Herga berjalan sambil memperhatikan sekitaran. Matanya tidak berhenti melihat kanan dan kirinya untuk mencari Haivan. Sepertinya Haivan sangat menghindari Herga, karena sewaktu Ia pergi demi menyusul Haivan tadi, cowok itu sudah tidak terlihat dalam pandangan. Dan karena itu, Herga dibuat setengah gila hanya untuk mencari dimana keberadaan adiknya. Ia bahkan sampai mengecek setiap jalan hanya untuk menemukan Haivan.
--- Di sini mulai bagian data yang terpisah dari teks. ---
(** C7: [store_knowledge_chunk] never raises.  Without a client it returns
    the failure "Not connected to Supabase"; when the remote insert yields
    no row it returns a failure ("No data returned" for missing or empty
    data, the exception's text when the call raised); otherwise it returns
    success with the id of the first returned row. *)
Theorem store_knowledge_chunk_result
    (self : SupabaseManager) (content : string) (embedding : list Q)
    (org_id : option string) (source : string) (chunk_index : Z)
    (metadata : option (gmap string PyVal)) (w : World) :
  let data := insert_data content embedding org_id source chunk_index metadata in
  let result :=
    fst (store_knowledge_chunk self content embedding org_id source
           chunk_index metadata w) in
  never_raises (store_knowledge_chunk self content embedding org_id source
                  chunk_index metadata) /\
  (client self = None ->
   result = Val (StoreErr "Not connected to Supabase")) /\
  (forall c, client self = Some c ->
     match insert_execute c data with
     | Val (Some (row :: _)) => result = Val (StoreOk (row_id row))
     | Val _ => result = Val (StoreErr "No data returned")
     | Raise e => result = Val (StoreErr e)
     end) /\
  (forall r, result = Val r ->
     success r = true <->
     exists c row rows, client self = Some c /\
                        insert_execute c data = Val (Some (row :: rows))).
Proof.
  intros data result. subst result.
  split.
  { intros w'. destruct (client self) as [c|] eqn:Hc.
    - rewrite (store_knowledge_chunk_run self c) by exact Hc. eauto.
    - unfold store_knowledge_chunk. rewrite Hc. simpl. eauto. }
  destruct (client self) as [c|] eqn:Hc.
  - rewrite (store_knowledge_chunk_run self c) by exact Hc. fold data. simpl.
    split; [discriminate|]. split.
    + intros c' [= <-].
      destruct (insert_execute c data) as [[[|row rows]|]|e]; reflexivity.
    + intros r [= <-].
      destruct (insert_execute c data) as [[[|row rows]|]|e] eqn:E; simpl;
        (split; [first [discriminate | eauto 6] |]);
        intros (c' & row' & rows' & Hc' & Hr);
        first [reflexivity | injection Hc' as <-; congruence].
  - unfold store_knowledge_chunk. rewrite Hc. simpl.
    split; [reflexivity|]. split; [discriminate|].
    intros r [= <-]. simpl. split; [discriminate|].
    intros (c' & ? & ? & Hn & _). discriminate.
Qed.

Lemma store_knowledge_chunk_result_witness :
  fst (store_knowledge_chunk (mkManager None) "copy" [] None "brief.pdf" 0 None
         quiet_world)
  = Val (StoreErr "Not connected to Supabase") /\
  fst (store_knowledge_chunk (mkManager (Some accepting_client)) "copy" []
         None "brief.pdf" 0 None quiet_world)
  = Val (StoreOk (PyInt 42)) /\
  fst (store_knowledge_chunk (mkManager (Some failing_client)) "copy" []
         None "brief.pdf" 0 None quiet_world)
  = Val (StoreErr "connection reset").
Proof.
  split; [|split].
  - apply (store_knowledge_chunk_result (mkManager None)). reflexivity.
  - apply (proj1 (proj2 (proj2 (store_knowledge_chunk_result
             (mkManager (Some accepting_client)) "copy" [] None "brief.pdf" 0
             None quiet_world))) accepting_client). reflexivity.
  - apply (proj1 (proj2 (proj2 (store_knowledge_chunk_result
             (mkManager (Some failing_client)) "copy" [] None "brief.pdf" 0
             None quiet_world))) failing_client). reflexivity.
Defined.

(** C10: after a successful [store_knowledge_chunk] the row sent to the
    store carries the caller's metadata (the empty dictionary when the
    caller gave none) with "source" and "chunk_index" set to the arguments:
    those two keys are overridden, every other key is kept, and without
    caller metadata the dictionary holds exactly those two keys. *)
Theorem stored_metadata
    (self : SupabaseManager) (content : string) (embedding : list Q)
    (org_id : option string) (source : string) (chunk_index : Z)
    (metadata : option (gmap string PyVal)) (w : World) (id : PyVal) :
  fst (store_knowledge_chunk self content embedding org_id source
         chunk_index metadata w) = Val (StoreOk id) ->
  exists data : InsertData,
    log (snd (store_knowledge_chunk self content embedding org_id source
                chunk_index metadata w)) = log w ++ [EvInsert data] /\
    d_metadata data !! "source"%string = Some (PyStr source) /\
    d_metadata data !! "chunk_index"%string = Some (PyInt chunk_index) /\
    (forall k : string, k <> "source"%string -> k <> "chunk_index"%string ->
       d_metadata data !! k = default ∅ metadata !! k) /\
    (default ∅ metadata = ∅ ->
       d_metadata data
       = {[ "source"%string := PyStr source;
            "chunk_index"%string := PyInt chunk_index ]}).
Proof.
  intros Hok.
  destruct (client self) as [c|] eqn:Hc.
  2:{ unfold store_knowledge_chunk in Hok. rewrite Hc in Hok. discriminate. }
  rewrite (store_knowledge_chunk_run self c) by exact Hc.
  exists (insert_data content embedding org_id source chunk_index metadata).
  split; [reflexivity|].
  assert (Hfull : d_metadata (insert_data content embedding org_id source
                                chunk_index metadata)
                  = <["chunk_index"%string := PyInt chunk_index]>
                      (<["source"%string := PyStr source]> (default ∅ metadata))).
  { unfold insert_data, full_metadata. simpl.
    destruct metadata as [m|]; simpl; [|reflexivity].
    destruct (decide (m = ∅)) as [->|]; reflexivity. }
  rewrite Hfull. repeat split.
  - rewrite lookup_insert_ne by discriminate. apply lookup_insert_eq.
  - apply lookup_insert_eq.
  - intros k Hs Hi. rewrite !lookup_insert_ne by congruence. reflexivity.
  - intros ->. rewrite insert_insert_ne by discriminate. reflexivity.
Qed.
(** * Rule evaluation engine of the audit-rule flagging service

    A shallow embedding of the rule executor of the server (the second
    unit of [server/services/quickbooksSchemaExtractor.js], imported by
    the routes as [services/ruleExecutor.js]):
    [getNestedValue], [isLineField], [compare], [evaluateCondition],
    [evaluateConditions], [executeRule], [executeMultipleRules], together
    with the part of the JavaScript runtime those functions rely on:
    IEEE-754 doubles and their conversions from and to text, JSON values
    and their coercions, loose equality.

    Conventions of the model:
    - numbers are binary64 values, represented by the standard library's
      [spec_float] with 53 bits of precision;
    - strings are sequences of ASCII characters (case mapping and
      white space are the ASCII ones);
    - records and rule values are JSON data: a property read looks at the
      own properties of an object, and at the indices and the [length] of
      an array or a string; members inherited from the built-in prototypes
      are not represented, and no object has a property of its own named
      [toString] or [valueOf];
    - a value of the transaction data and a value of a rule never are the
      same object, so comparing two objects or arrays by identity is false;
    - wall-clock readings ([execution_time], [flagged_at], [executed_at])
      and console output are left out. *)

From Stdlib Require Import ZArith List String Ascii Bool Lia DecimalString.
From Stdlib Require Import Floats.SpecFloat.
Import ListNotations.
Local Open Scope string_scope.
Local Open Scope Z_scope.

(** ** Text helpers *)

Module Text.

Fixpoint zeros (n : nat) : string :=
  match n with O => "" | S n' => String "0" (zeros n') end.

Definition take (n : nat) (s : string) : string := substring 0 n s.

Definition drop (n : nat) (s : string) : string :=
  substring n (String.length s - n) s.

Definition is_digit (c : ascii) : bool :=
  let n := nat_of_ascii c in ((48 <=? n) && (n <=? 57))%nat.

(** The white space of the ASCII range: TAB, LF, VT, FF, CR and SP. *)
Definition is_space (c : ascii) : bool :=
  let n := nat_of_ascii c in (((9 <=? n) && (n <=? 13)) || (n =? 32))%nat.

Definition lower (c : ascii) : ascii :=
  let n := nat_of_ascii c in
  if ((65 <=? n) && (n <=? 90))%nat then ascii_of_nat (n + 32) else c.

(** [String.prototype.toLowerCase] *)
Fixpoint toLowerCase (s : string) : string :=
  match s with
  | EmptyString => EmptyString
  | String c s' => String (lower c) (toLowerCase s')
  end.

(** [String.prototype.startsWith] *)
Definition startsWith (s p : string) : bool := prefix p s.

(** [String.prototype.includes] *)
Fixpoint includes (s needle : string) : bool :=
  prefix needle s ||
  match s with
  | EmptyString => false
  | String _ s' => includes s' needle
  end.

(** The longest prefix of characters satisfying [p], and what follows it. *)
Fixpoint span (p : ascii -> bool) (s : string) : string * string :=
  match s with
  | EmptyString => (EmptyString, EmptyString)
  | String c s' =>
      if p c then let '(a, b) := span p s' in (String c a, b)
      else (EmptyString, s)
  end.

Definition all_chars (p : ascii -> bool) (s : string) : bool :=
  match snd (span p s) with EmptyString => true | _ => false end.

Fixpoint rev_append (s acc : string) : string :=
  match s with
  | EmptyString => acc
  | String c s' => rev_append s' (String c acc)
  end.

Definition rev (s : string) : string := rev_append s EmptyString.

Definition trimStart (s : string) : string := snd (span is_space s).

Definition trim (s : string) : string :=
  rev (trimStart (rev (trimStart s))).

(** [s.split(sep)] for a one-character separator: always at least one
    piece, and [n] separators give [n + 1] pieces. *)
Fixpoint split_on (sep : ascii) (s : string) : list string :=
  match s with
  | EmptyString => [EmptyString]
  | String c s' =>
      if Ascii.eqb c sep then EmptyString :: split_on sep s'
      else match split_on sep s' with
           | [] => [String c EmptyString]
           | p :: ps => String c p :: ps
           end
  end.

(** [parts.join(sep)] *)
Fixpoint join (sep : string) (parts : list string) : string :=
  match parts with
  | [] => EmptyString
  | [p] => p
  | p :: ps => p ++ sep ++ join sep ps
  end.

End Text.

(** ** Numbers: binary64 and its conversions *)

Module JSNumber.

Definition prec : Z := 53.
Definition emax : Z := 1024.

Definition number := spec_float.

Definition NaN : number := S754_nan.
Definition of_Z (z : Z) : number := binary_normalize prec emax z 0 false.
Definition of_nat (n : nat) : number := of_Z (Z.of_nat n).
Definition eqb (x y : number) : bool := SFeqb x y.
Definition ltb (x y : number) : bool := SFltb x y.
Definition div (x y : number) : number := SFdiv prec emax x y.
Definition mul (x y : number) : number := SFmul prec emax x y.

Definition is_nan (x : number) : bool :=
  match x with S754_nan => true | _ => false end.

(** The double nearest to [m * 10^e10] (ties to even), with sign [neg]. *)
Definition of_decimal (neg : bool) (m e10 : Z) : number :=
  match m with
  | Zpos p =>
      match e10 with
      | Zneg q => SFdiv prec emax (S754_finite neg p 0)
                                  (S754_finite false (Pos.pow 10 q) 0)
      | _ => binary_round prec emax neg (Z.to_pos (m * 10 ^ e10)) 0
      end
  | _ => S754_zero neg
  end.

Definition digits_of_Z (n : Z) : string :=
  NilZero.string_of_uint (N.to_uint (Z.to_N n)).

Definition Z_of_digits (s : string) : Z :=
  match NilZero.uint_of_string s with
  | Some u => Z.of_N (N.of_uint u)
  | None => 0
  end.

(** *** Number to text *)

(** Exact value of a positive finite double, as a fraction [num/den]. *)
Definition ratio (m : positive) (e : Z) : Z * Z :=
  if 0 <=? e then (Zpos m * 2 ^ e, 1) else (Zpos m, 2 ^ (- e)).

Definition ndigits (n : Z) : Z := Z.of_nat (String.length (digits_of_Z n)).

(** The [n] with [10^(n-1) <= num/den < 10^n]. *)
Definition decimal_exponent (num den : Z) : Z :=
  if den <=? num then ndigits (num / den)
  else 1 - ndigits ((den - 1) / num).

(** [(num/den) / 10^q], as a fraction. *)
Definition scale10 (num den q : Z) : Z * Z :=
  if 0 <=? q then (num, den * 10 ^ q) else (num * 10 ^ (- q), den).

(** The integer closest to [a/b] (the even one on a tie), then the
    neighbour on the other side. *)
Definition neighbours (a b : Z) : Z * Z :=
  let lo := a / b in
  let r := a mod b in
  if r =? 0 then (lo, lo)
  else match 2 * r ?= b with
       | Lt => (lo, lo + 1)
       | Gt => (lo + 1, lo)
       | Eq => if Z.even lo then (lo, lo + 1) else (lo + 1, lo)
       end.

(** The fewest significant digits [s] (and their decimal exponent [q])
    such that [s * 10^q] reads back as [x]; among those the closest to
    [x]. Seventeen digits always suffice for a double. *)
Fixpoint shortest (fuel : nat) (k : Z) (x : number) (num den n0 : Z) : Z * Z :=
  match fuel with
  | O => (0, 0)
  | S fuel' =>
      let q := n0 - k in
      let '(a, b) := scale10 num den q in
      let '(c1, c2) := neighbours a b in
      if eqb (of_decimal false c1 q) x then (c1, q)
      else if eqb (of_decimal false c2 q) x then (c2, q)
      else shortest fuel' (k + 1) x num den n0
  end.

Fixpoint strip_zeros (fuel : nat) (s q : Z) : Z * Z :=
  match fuel with
  | O => (s, q)
  | S fuel' =>
      if (s mod 10 =? 0) && (0 <? s) then strip_zeros fuel' (s / 10) (q + 1)
      else (s, q)
  end.

(** [Number::toString] on a positive finite value. *)
Definition to_string_pos (m : positive) (e : Z) : string :=
  let '(num, den) := ratio m e in
  let n0 := decimal_exponent num den in
  let '(s0, q0) := shortest 17 1 (S754_finite false m e) num den n0 in
  let '(s, q) := strip_zeros 17 s0 q0 in
  let ds := digits_of_Z s in
  let k := ndigits s in
  let n := k + q in
  if (k <=? n) && (n <=? 21) then ds ++ Text.zeros (Z.to_nat (n - k))
  else if (0 <? n) && (n <=? 21) then
    Text.take (Z.to_nat n) ds ++ "." ++ Text.drop (Z.to_nat n) ds
  else if (-6 <? n) && (n <=? 0) then "0." ++ Text.zeros (Z.to_nat (- n)) ++ ds
  else
    let ex := (if n - 1 <? 0 then "-" else "+") ++ digits_of_Z (Z.abs (n - 1)) in
    if k =? 1 then ds ++ "e" ++ ex
    else Text.take 1 ds ++ "." ++ Text.drop 1 ds ++ "e" ++ ex.

(** [Number::toString] (radix 10) *)
Definition to_string (x : number) : string :=
  match x with
  | S754_nan => "NaN"
  | S754_zero _ => "0"
  | S754_infinity neg => if neg then "-Infinity" else "Infinity"
  | S754_finite neg m e => (if neg then "-" else "") ++ to_string_pos m e
  end.

(** [n / 10^f] written with exactly [f] fraction digits. *)
Definition fixed_digits (f : nat) (n : Z) : string :=
  let ds := digits_of_Z n in
  let k := String.length ds in
  match f with
  | O => ds
  | _ =>
      let padded := if (k <=? f)%nat then Text.zeros (f + 1 - k) ++ ds else ds in
      let cut := (String.length padded - f)%nat in
      Text.take cut padded ++ "." ++ Text.drop cut padded
  end.

(** [Number.prototype.toFixed]: the integer [n] with [n / 10^f] closest to
    [x], the larger one on a tie. *)
Definition toFixed (f : nat) (x : number) : string :=
  match x with
  | S754_zero _ => fixed_digits f 0
  | S754_finite neg m e =>
      let '(num, den) := ratio m e in
      if 10 ^ 21 * den <=? num then to_string x
      else
        let n := (2 * num * 10 ^ Z.of_nat f + den) / (2 * den) in
        (if neg then "-" else "") ++ fixed_digits f n
  | _ => to_string x
  end.

(** *** Text to number *)

Definition strip_sign (s : string) : bool * string :=
  match s with
  | String "-" s' => (true, s')
  | String "+" s' => (false, s')
  | _ => (false, s)
  end.
(** X11.  [startCamera] never throws.  When it stays suspended (the
    request for the camera, the metadata of the stream or the application
    of the settings never completes), it has shown no error and the start
    button stays disabled; from a consistent state the camera is then not
    active. *)
Theorem startCamera_suspended (env : StartEnv) (s : State) :
  consistent s ->
  let s' := state_after (startCamera env) s in
  (forall e, completion_of (startCamera env) s <> Throw e) /\
  (completion_of (startCamera env) s = Pending <->
     getUserMedia_result env = Unsettled \/
     (getUserMedia_result env = Fulfilled tt /\
      (loadedmetadata env = false \/
       (exists capabilities, getCapabilities_result env = inr capabilities) /\
       applyConstraints_result env = Unsettled))) /\
  (completion_of (startCamera env) s = Pending ->
     errors (trace_of (startCamera env) s) = [] /\
     startBtn_disabled (dom s') = true /\ cameraActive s' = false).
Proof.
  intros Hs s'. subst s'.
  revert Hs; case_fields s; unfold consistent; cbn [stream cameraActive dom video_srcObject];
    intros Hs; try (destruct (Hs eq_refl) as [-> ->]); clear Hs.
  all: case_start env; cbn [getUserMedia_result loadedmetadata getCapabilities_result
                            applyConstraints_result].
  all: split; [ intros ?; vm_compute; discriminate | ].
  all: split; [ split | ].
  all: try (vm_compute; discriminate).
  all: try (intros _; repeat split; vm_compute; reflexivity).
  all: try (intros _; by left).
  all: try (intros _; right; split; [ done | by left ]).
  all: try (intros _; right; split; [ done | right; split; [ by eexists | done ] ]).
  all: intros [H | [H0 [H | [[? H] H']]]];
    first [ discriminate H0 | discriminate H | discriminate H' ].
Qed.

Lemma startCamera_suspended_witness :
  consistent sample_state /\
  completion_of (startCamera sample_no_metadata) sample_state = Pending /\
  startBtn_disabled (dom (state_after (startCamera sample_no_metadata) sample_state)) = true.
Proof.
  assert (H : consistent sample_state) by (split; reflexivity).
  split; [ exact H | ].
  destruct (startCamera_suspended sample_no_metadata sample_state H) as (_ & Hp & Hd).
  assert (Hpend : completion_of (startCamera sample_no_metadata) sample_state = Pending).
  { apply Hp. right. split; [ reflexivity | left; reflexivity ]. }
  split; [ exact Hpend | ]. apply (Hd Hpend).
Defined.


(** X12.  [switchCamera] always changes the facing to the other one.
    While the camera is not active it does nothing else.  While it is
    active with a stream held and the new stream opens, the held stream is
    stopped once, then one stream is requested with the new facing and
    opened, and no other stream is stopped or opened. *)
Theorem switchCamera_restarts (env : StartEnv) (s : State) :
  cameraFacing (state_after (switchCamera env) s) = toggle (cameraFacing s) /\
  (cameraActive s = false ->
     switchCamera env s = (Return tt, with_cameraFacing (toggle (cameraFacing s)) s, [])) /\
  (forall id, cameraActive s = true -> stream s = Some id ->
     getUserMedia_result env = Fulfilled tt ->
     stream_events (trace_of (switchCamera env) s)
       = [tracks_stopped id; stream_opened (next_stream s)] /\
     exists rest,
       trace_of (switchCamera env) s
         = tracks_stopped id
           :: getUserMedia_requested (constraints_for (toggle (cameraFacing s)))
           :: stream_opened (next_stream s) :: rest).
Proof.
  destruct s as [st act fac img d n]; destruct d.
  split; [ | split ].
  - destruct st, act, fac; case_start env; vm_compute; reflexivity.
  - cbn [cameraActive]. intros ->. destruct fac; reflexivity.
  - cbn [cameraActive stream getUserMedia_result]. intros id -> -> Hg.
    destruct env as [gum lm caps ac]; cbn in Hg; subst gum.
    destruct fac, lm, caps as [? | ?], ac as [[] | ? |];
      (split; [ vm_compute; reflexivity | eexists; vm_compute; reflexivity ]).
Qed.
Herga kembali mengepalkan tangan untuk mengurangi rasa perih dari lukanya. Darah memang sudah tidak lagi mengalir, namun Herga tidak bisa mengabaikan rasa sakitnya. Apalagi luka itu terbilang cukup besar. Cowok itu lalu melangkahkan kakinya pada sebuah belokan. Jalan itu tidak begitu besar. Di kanan-kirinya terdapat pertokoan yang sebagian sudah tertutup. Herga bahkan bisa melihat hanya dua toko di ujung jalan yang buka.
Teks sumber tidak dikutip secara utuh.